NICOLA Sturgeon has slammed the UK Government after Dominic Cummings said he was instrumental in awarding a government contract to a company run by his and Michael Gove’s friends.

Campaigners are taking legal action against the Cabinet Office over the payment of more than £500,000 of taxpayers’ money to research firm Public First. The contract was given to the company without a formal tendering process or advertisement.

Speaking during FMQs the First Minister responded to Scottish Tory stand-in leader Ruth Davidson, who pressed Sturgeon on an Audit Scotland report on Scottish Government preparedness going into the pandemic. The report found there had been key planning failures at the onset of the pandemic relating to personal protective equipment (PPE) and social care capacity.

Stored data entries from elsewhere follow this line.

(* ===== verification/_CoqProject ===== *)
-Q . S2P
Prelude.v
Groups.v
GoStrings.v
Utf8.v
ConfigJson.v
GoJson.v
Shares.v
NetIP.v
GoPath.v
NfsConfig.v
SmbConfig.v
FileService.v
IscsiPolicy.v
NasPolicy.v
NetworkPolicy.v
Accounts.v
Unix.v
Store.v
PolicyStores.v
Register.v
NativeJournal.v
SambaJournal.v
Base64.v
Password.v
Sessions.v
Panel.v
PanelHTTP.v
Versions.v
McuProto.v
Gpt.v
MdMetadata.v
DosPrimary.v
UImage.v
MountInfo.v
BlockTopology.v
BlockInventory.v
StorageDiscovery.v
TrustedStorage.v
VolumeProbe.v
GoFloat.v
MdRaid.v
PartitionIdentity.v
MdIdentity.v
HashInput.v
SambaNss.v
FilePlan.v
PlanCandidates.v
MountOwner.v
MountedSet.v
SetLeases.v
OwnerEvidence.v
OwnerLeases.v
ServiceRuntime.v
(* ===== verification/Prelude.v ===== *)
(** * PhantoWD EX4: verification of the NAS control plane

    PhantoWD EX4 is replacement firmware for a four-bay NAS.  Its control plane
    is a Go program, [src/src/phantowd-api]: an HTTP panel with one
    administrator, durable documents for desired state (share policy, service
    accounts, credentials, journals), and two journals that drive privileged
    commands, one creating native Unix identities, one enrolling Samba accounts.
    A second Go module, [src/tools/phantowd-lab], inspects captures, disk images
    and releases on a host.  Every state-changing part follows the same
    discipline: validate strictly, record the intent durably, act once, confirm,
    and refuse to guess after a failure.

    This library is a shallow embedding of that code: pure functions are
    functions, methods are state-passing functions that return the new state and
    a result ([res], below), loops with early return are [for_range], faults of
    the system (reads, writes, syncs, crashes, randomness, clocks) are explicit
    arguments, and concurrency and restarts are step relations.

    ** Files and what they model

    - [Prelude.v]: results, loops, slices, 64-bit wrap-around, tactics and the
      generic lemmas on loops, lists, sets and maps.  [Groups.v]: grouping by a
      key in a map of lists, and marking the members of the large groups.
    - [GoStrings.v]: Go strings as bytes, UTF-8 decoding, and the functions of
      [strings], [strconv], [io] and [encoding/hex] that the code calls.
      [Utf8.v]: UTF-8 encoding and its inverse.
    - [ConfigJson.v]: [internal/configjson/] and the duplicate-key scanner of
      [auth_controller.go], over any token stream.  [GoJson.v]: the part of
      [encoding/json] the documents need: a parser, the compact printer with its
      escapes, and typed decoding of struct fields; it instantiates
      [ConfigJson.v].
    - [NetIP.v]: addresses and prefixes of [net/netip].  [GoPath.v]: [path],
      [io/fs.ValidPath] and [slices.SortFunc] by a key.
    - [Shares.v], module [ShareConfig]: [shareconfig/config.go], the share policy,
      its validator and its codec.
    - [NfsConfig.v]: [nfsconfig/], the NFS policy, its codec and the rendered
      exports table.  [SmbConfig.v]: [smbconfig/], the rendered share sections.
    - [FileService.v]: [fileservice/], the two policies as one configuration,
      its rebasing, backup and restore.
    - [IscsiPolicy.v], module [Iscsi]: [internal/iscsipolicy/].  [NasPolicy.v]:
      [internal/naspolicy/], the NAS document that embeds the file services and
      the iSCSI policy, its edits and its restore.  [NetworkPolicy.v]:
      [internal/networkpolicy/].
    - [PolicyStores.v]: the revision stores of those documents, over a class of
      faithful codecs, and an edit of the NAS document through its store.
    - [Accounts.v], module [ServiceAccounts]: [serviceaccounts/registry.go], the
      registry of native service accounts and its four operations.
    - [Unix.v], module [UnixIdentity]: [unixidentity/], parsing passwd and group
      files, inspecting the snapshot, the NSS profile.
    - [Store.v], module [RevisionStore]: [internal/revisionstore/], the
      single-document store.  A [disk] is what reads see and the states a crash
      may leave; [Store_Commit] is the protocol write, sync, rename, sync.
    - [Register.v]: the interface between the store and its clients: a
      [Register] of operations with the class [RegisterSpec] of its laws,
      implemented by the revision store and by a one-cell memory.
    - [NativeJournal.v], module [IdentityProvision]: [identityprovision/], the
      journal that creates Unix identities.
    - [SambaJournal.v], module [SmbProvision]: [internal/smbprovision/], the
      Samba enrolment journal.
    - [Base64.v], [Password.v] (module [PasswordHash]): [passwordhash/], password
      verifiers over an abstract key derivation.
    - [Sessions.v], module [PanelSessions]: [auth_session.go].
    - [Panel.v], module [PanelAuth]: [admincredentials/], [account_store.go],
      [account_backend_linux.go] and the login windows; requests interleave
      between the locked sections ([panel_step]).
    - [PanelHTTP.v]: the handlers of [auth_controller.go] and
      [auth_password.go], from request to response.
    - [Versions.v]: [releaseverify/version.go].  [McuProto.v]: [mcuproto/].
      [Gpt.v], [DosPrimary.v]: [diskimage/gpt.go] and [dos_primary.go].
      [UImage.v]: [uimage/uimage.go].
    - [MdMetadata.v]: [mdmetadata/], the RAID superblocks a member carries.
      [GoFloat.v]: [strconv.ParseFloat] on binary64.  [MdRaid.v]: [mdraid.go],
      the arrays of [/proc/mdstat] confirmed by sysfs.  [MdIdentity.v]:
      [storage_identity.go], members bound to arrays.
    - [MountInfo.v]: [mounts.go].  [BlockTopology.v]: [storage.go], the block
      nodes, their holders and what is mounted above them.  [BlockInventory.v]:
      the inventory that [storage.go] collects from sysfs.
    - [StorageDiscovery.v]: the candidates and the probe plan of
      [storage_discovery.go].  [TrustedStorage.v]: [discoverTrustedStorageWith],
      observe, open, verify, observe again, with the descriptors it opens and
      closes as a trace.  [VolumeProbe.v]: [volumeprobe/], the answer a
      probe gives for one descriptor.
    - [PartitionIdentity.v]: [storage_partition_correlation.go],
      [storage_partition_classification.go], [storage_partition_observation.go]
      and [storage_partition_type.go]: the entries of a partition table bound to
      the kernel's partitions, classified, and summarised for the panel.
    - [HashInput.v]: the byte strings that are hashed, as prefix codes.
      [SambaNss.v]: the lookup files of Samba
      ([internal/fileserviceplan/samba_nss.go]).  [FilePlan.v]: the rest of
      [internal/fileserviceplan/]: evidence, plan and candidates; a class
      [MapOrder] stands for the order in which Go visits a map.
      [PlanCandidates.v]: what the candidates of a plan say.
    - [MountOwner.v]: [internal/mountowner/owner_linux.go].  A [sys] is one owner
      with the qualification tokens, the leases and the trace of what was asked
      of the kernel; a [world] has many owners that share tokens and leases.
      [MountedSet.v]: [set_linux.go], [lease_linux.go] and [root_pin_linux.go],
      sets of owners, their generations, leases on a whole set and pins.
      [SetLeases.v]: the runs of a leased set.
    - [OwnerEvidence.v]: the evidence that [identityowner/] collects from its
      ledger, journals and Samba's database, and the planner's conversions of it
      and of a mounted set.  [OwnerLeases.v]: the leases on that evidence, the
      disabling of an account under a lease, and the enrolment lookup.
    - [ServiceRuntime.v]: [internal/mountowner/service_linux.go], the processes
      of a service around its storage handoff.

    ** What the theorems show

    - Validators are exact: [Config_Validate_exact], [Registry_Validate_exact],
      [validSID_exact], [Decode_exact], [rejectDuplicateJSONKeys_exact],
      [validSurrogates_exact], [Nfs_Validate_exact], [Iscsi_Validate_exact] and
      [Network_Validate_exact] characterise what is accepted, in both directions;
      [scanners_terminate]: the JSON scanners end on every token stream.
    - Rendered configuration means the policy: [Build_table_exact] and
      [Build_sections_exact] read the generated text back with a reader of the
      format and get exactly the exports and the shares of the policy.
    - Documents: [backup_roundtrip] (restoring a backup gives the configuration
      back), [Nas_RestoreCandidate_sound] and [retained_exports_keep_source] (a
      restore or an edit never moves a retained export to another source),
      [ReplaceFileServices_exact] (an edit of the file services keeps the volumes
      the LUNs need); [policy_commit_read_back] and [edit_commits] take them
      through the store to the bytes on disk and back.
    - The registry: [registry_reachable] (every change advances the revision by one
      and numbers and names are never reused, over any history), exact behaviour of [Create], [SetState] and [BindShares], and
      [create_from_snapshot], which composes it with the parsed local files.
    - The store: [commit_durable] (a commit that reported success survives every
      later crash, fault and reopening until a later commit), the outcomes of
      success and failure, and progress without faults.
    - The journals: no command is ever replayed ([native_commands_once],
      [smb_commands_fresh]) over any interleaving of requests, faults, crashes
      and restarts; a command runs only after a successful write of its own intent,
      under a revision no earlier command had; success means
      the observed state matches; a journal in review is final.  These are proved
      against [RegisterSpec], which [revision_spec] discharges for the store.
    - The panel: [no_stale_sessions] (no session outlives the credentials that
      authorised it, whatever interleaves), [quarantine_final],
      [changePassword_outcomes], [setup_then_login], [revokeAll_final],
      [session_lifetime], [allow_limits]; at the HTTP boundary
      [serve_unforgeable] and [session_cookie_sound].
    - The lab tools: [CompareVersions_total_order], [Push_exact] (the stream
      decoder finds exactly the frames of the stream, however it is cut),
      [Inspect_valid] and [InspectDOSPrimary_valid] (reported partitions are
      disjoint and inside the disk), [UInspect_detects_change] (the checksums
      catch every changed byte).
    - Storage: [parseMountInfo_exact], [CompareComponents_exact],
      [validateObservedStorageTopology_exact] and [collectStorage_exact] say what
      a collection accepts and reports; [visible_dependent_mount_exact] and
      [plan_candidates_unused] that nothing mounted, stacked or excluded is ever
      a candidate; [discovery_trusted], [discovery_descriptors] and
      [discovery_succeeds] that a discovery answers only for an unchanged world,
      closes every descriptor it does not return, that of [/dev] included, and
      answers when nothing fails; [InspectPartition_candidate] and [InspectPartition_confined] that a
      member's superblock is read inside the member only and that its place is
      computed without wrapping; [probe_answers_exact]
      for the probe.
    - Arrays and partitions: [md_inventory_exact] and
      [healthy_arrays_confirmed] (an array is healthy only when mdstat and sysfs
      agree and no member is missing), [md_arrays_bound] (an array is bound to
      exactly the disks below its members, none twice, and no other disk shows
      their identity), [candidates_correlated] (a candidate's
      geometry is the kernel's), [gpt_identities_exact] and [gpt_summary_exact]
      (repeated identifiers are never called unique, and each count is that of the
      set).
    - File services: [Build_plan_exact] (a plan exists exactly for complete,
      consistent evidence, which determines every field of it, and does not depend
      on the order of a map),
      [samba_candidate_exact], [lookup_files_exact] (every row of the lookup files
      is that of an account, locked and without a shell), [fresh_storage_same] (a candidate is fresh only
      against the storage it was planned for, or SHA-256 collides).
    - Mounts: [owners_hold_exactly] and [mount_quarantine_final] over every
      interleaving of the owners of a process, [Mount_outcomes],
      [generation_identifies] (a generation of a set stands for one evidence),
      [acquire_all_or_none] and [leased_never_unmounted] (a leased volume is not
      unmounted, and a pinned lease not closed), [handoff_outlives_processes] (storage is
      given back only when no process can be using it).
    - Evidence: [owner_evidence_planned] and [owner_storage_planned] (what the
      two owners show satisfies the planner's own checks, and when),
      [disable_changes_only] and [lease_binds_evidence] (a lease gives out only
      the evidence it was taken for, and nothing once a use of it was refused or it
      was released; disabling one account changes nothing else).

    ** Bounds and fuel

    Machine integers are [Z]; [u64_add], [u32_add] and [wrap] write out the
    wrap-around of unguarded arithmetic, and the theorems show where it cannot
    happen.  Few functions are fuelled.  A JSON scanner consumes a token every
    second call, so [scan_fuel] (twice the tokens plus three) always suffices and
    the theorems prove that it never runs out.  The JSON parser consumes a byte
    per call and its fuel is the length of the text; [parse_print] proves it
    enough for every printed value.  An IPv6 address has at most eight groups,
    and twenty digits print every 64-bit integer.  The walks over holders and
    slaves are fuelled with one more than the nodes of the inventory; each call
    visits a new node, and [validateObservedStorageTopology_exact] and
    [md_arrays_bound] state that the fuel never runs out, on any inventory.
    The planner, the mount owners, the sets, the leases and the service runtime
    are loops over finite lists and need no fuel.

    ** Parameters

    Argon2id, SHA-256, the media-type parser, the origin check of [transport.go],
    the commands the journals run, and, for the panel and the journals, the
    encodings of their documents are arguments; the policy documents are encoded
    and decoded by the modelled JSON.  What is assumed of them is stated where it is
    used: the key derivation returns 32 bytes, decoding an encoded document gives
    it back and the decoder validates, a [json.Decoder] delivers the tokens of
    the text.  What the kernel answers (sysfs, procfs, descriptors) is an
    argument of every observation, and the opener of devices satisfies the class
    [OpenerSpec].  For the mount owners these are the answers of the driver, the
    observer and the guards, and whether the context was cancelled; for the
    identity owner those of its directories, stores and Samba's database, and the
    digest of the evidence.

    ** Not modelled

    Code that is a protocol of system calls: the attach and detach of a storage
    handoff, isolated roots, processowner, mountguard, backingpin and
    runtimebundle; the sockets, the execution of commands, the recovery of
    interrupted journals and the reservations of the identity owner; the storage
    broker's process, network discovery, HTTP routing and TLS.  Locks are taken to
    be exclusive: an operation that holds one is a step.  The QEMU fixtures,
    vendored code and the C programs are left out.  Not done although it could be:
    the volume registry, iSCSI previews and credentials, SMART reports, the origin
    policy, the HTTP handlers of the service state and the release manifest. *)

From Stdlib Require Export ZArith Lia Ascii.
From stdpp Require Export base tactics decidable numbers list gmap strings sorting.
#[export] Set Default Goal Selector "!".
#[export] Set Warnings "-clear-no-such-hyp,-level-tolerance".

Open Scope Z_scope.

(** ** Go results

    A Go function that returns [(T, error)] becomes a function into [res E T];
    a function that returns only [error] becomes one into [res E unit].  The
    type [E] lists the error values the callers distinguish with [errors.Is]. *)
Inductive res (E A : Type) : Type :=
| Ok (a : A)
| Err (e : E).
Arguments Ok {E A} a.
Arguments Err {E A} e.

#[export] Instance res_ret E : MRet (res E) := λ A a, Ok a.
#[export] Instance res_bind E : MBind (res E) := λ A B f m,
  match m with Ok a => f a | Err e => Err e end.
#[export] Instance res_fmap E : FMap (res E) := λ A B f m,
  match m with Ok a => Ok (f a) | Err e => Err e end.

#[export] Instance res_eq_dec {E A} `{EqDecision E, EqDecision A} :
  EqDecision (res E A).
Proof. solve_decision. Defined.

Sturgeon said her Government would consider the findings of the report. She said that Scotland “has never once ran out of PPE” and that when it was found distribution mechanisms had to be improved, they were done “rapidly”.

READ MORE: Dominic Cummings denies asking for a government contract be given to 'friends'

Referring to the Cummings revelations, Sturgeon added: “Not by giving contracts to our political chums the way some other governments have, but actually by building that domestic supply chain.

“Before this pandemic there was effectively zero Scottish PPE manufacturing, we were fully reliant on imports, but over this winter period nearly half of all PPE that is being used in Scotland is being supplied from Scotland.”

Public First’s directors and owners are James Frayne and Rachel Wolf – both former colleagues of Cummings and Cabinet Office Minister Gove. Wolf also co-wrote the Conservative party’s election manifesto in 2010. The Good Law project, a not-for-profit crowdfunded legal campaign, has brought a judicial review, despite attempts by the UK Government to have the case dismissed.

Cummings described Frayne and Wolf as his “friends” but added: “Obviously I did not request Public First be brought in because they were my friends. I would never do such a thing.”

Sturgeon also hit back at Scottish Labour stand-in leader Jackie Baillie, who also questioned the First Minister on the Audit Scotland report. Baillie said: “Had the First Minister listened to the warnings about the threat facing social care in a pandemic and yes in the context of flu pandemic planning too, lives could have been saved. Why didn’t she?”

Sturgeon replied: “Firstly I have, on not one single day since this pandemic struck, hidden or tried to hide in any way. In fact on the days, many of the days, I think, when I’ve been seeking to the best of my ability to lead this country through the pandemic, Jackie Baillie has been writing letters to the BBC trying to stop me briefing the public on a daily basis.

“So perhaps it is the fact that this Government has shown leadership that Jackie Baillie finds quite so difficult to take.”

​READ MORE: SNP demand action on corruption after Dominic Cummings' Covid contract admission

The First Minister was also challenged to find cash in the Budget to give all primary school pupils free school meals. Scottish Greens Holyrood co-leader Patrick Harvie made the plea as he claimed “getting food to hungry children is a postcode lottery in Glasgow”.

He raised the issue after pictures on social media showed scores of people queuing up for emergency food parcels in the snow. Harvie, a Glasgow MSP, branded the images an “indictment on the failure to tackle poverty and hunger in Scotland”.

Raising the issue at FMQs, he added: “This level of desperation is happening in the city both the First Minister and I represent.”

The SNP has already promised to provide free breakfasts and lunches to all primary children throughout the year if re-elected in May – a policy that would be brought in from August 2022.

Sturgeon said her party has “made clear if we are returned to government then that is exactly what we will do, free school meals to all primary pupils and children in early years, all year round”.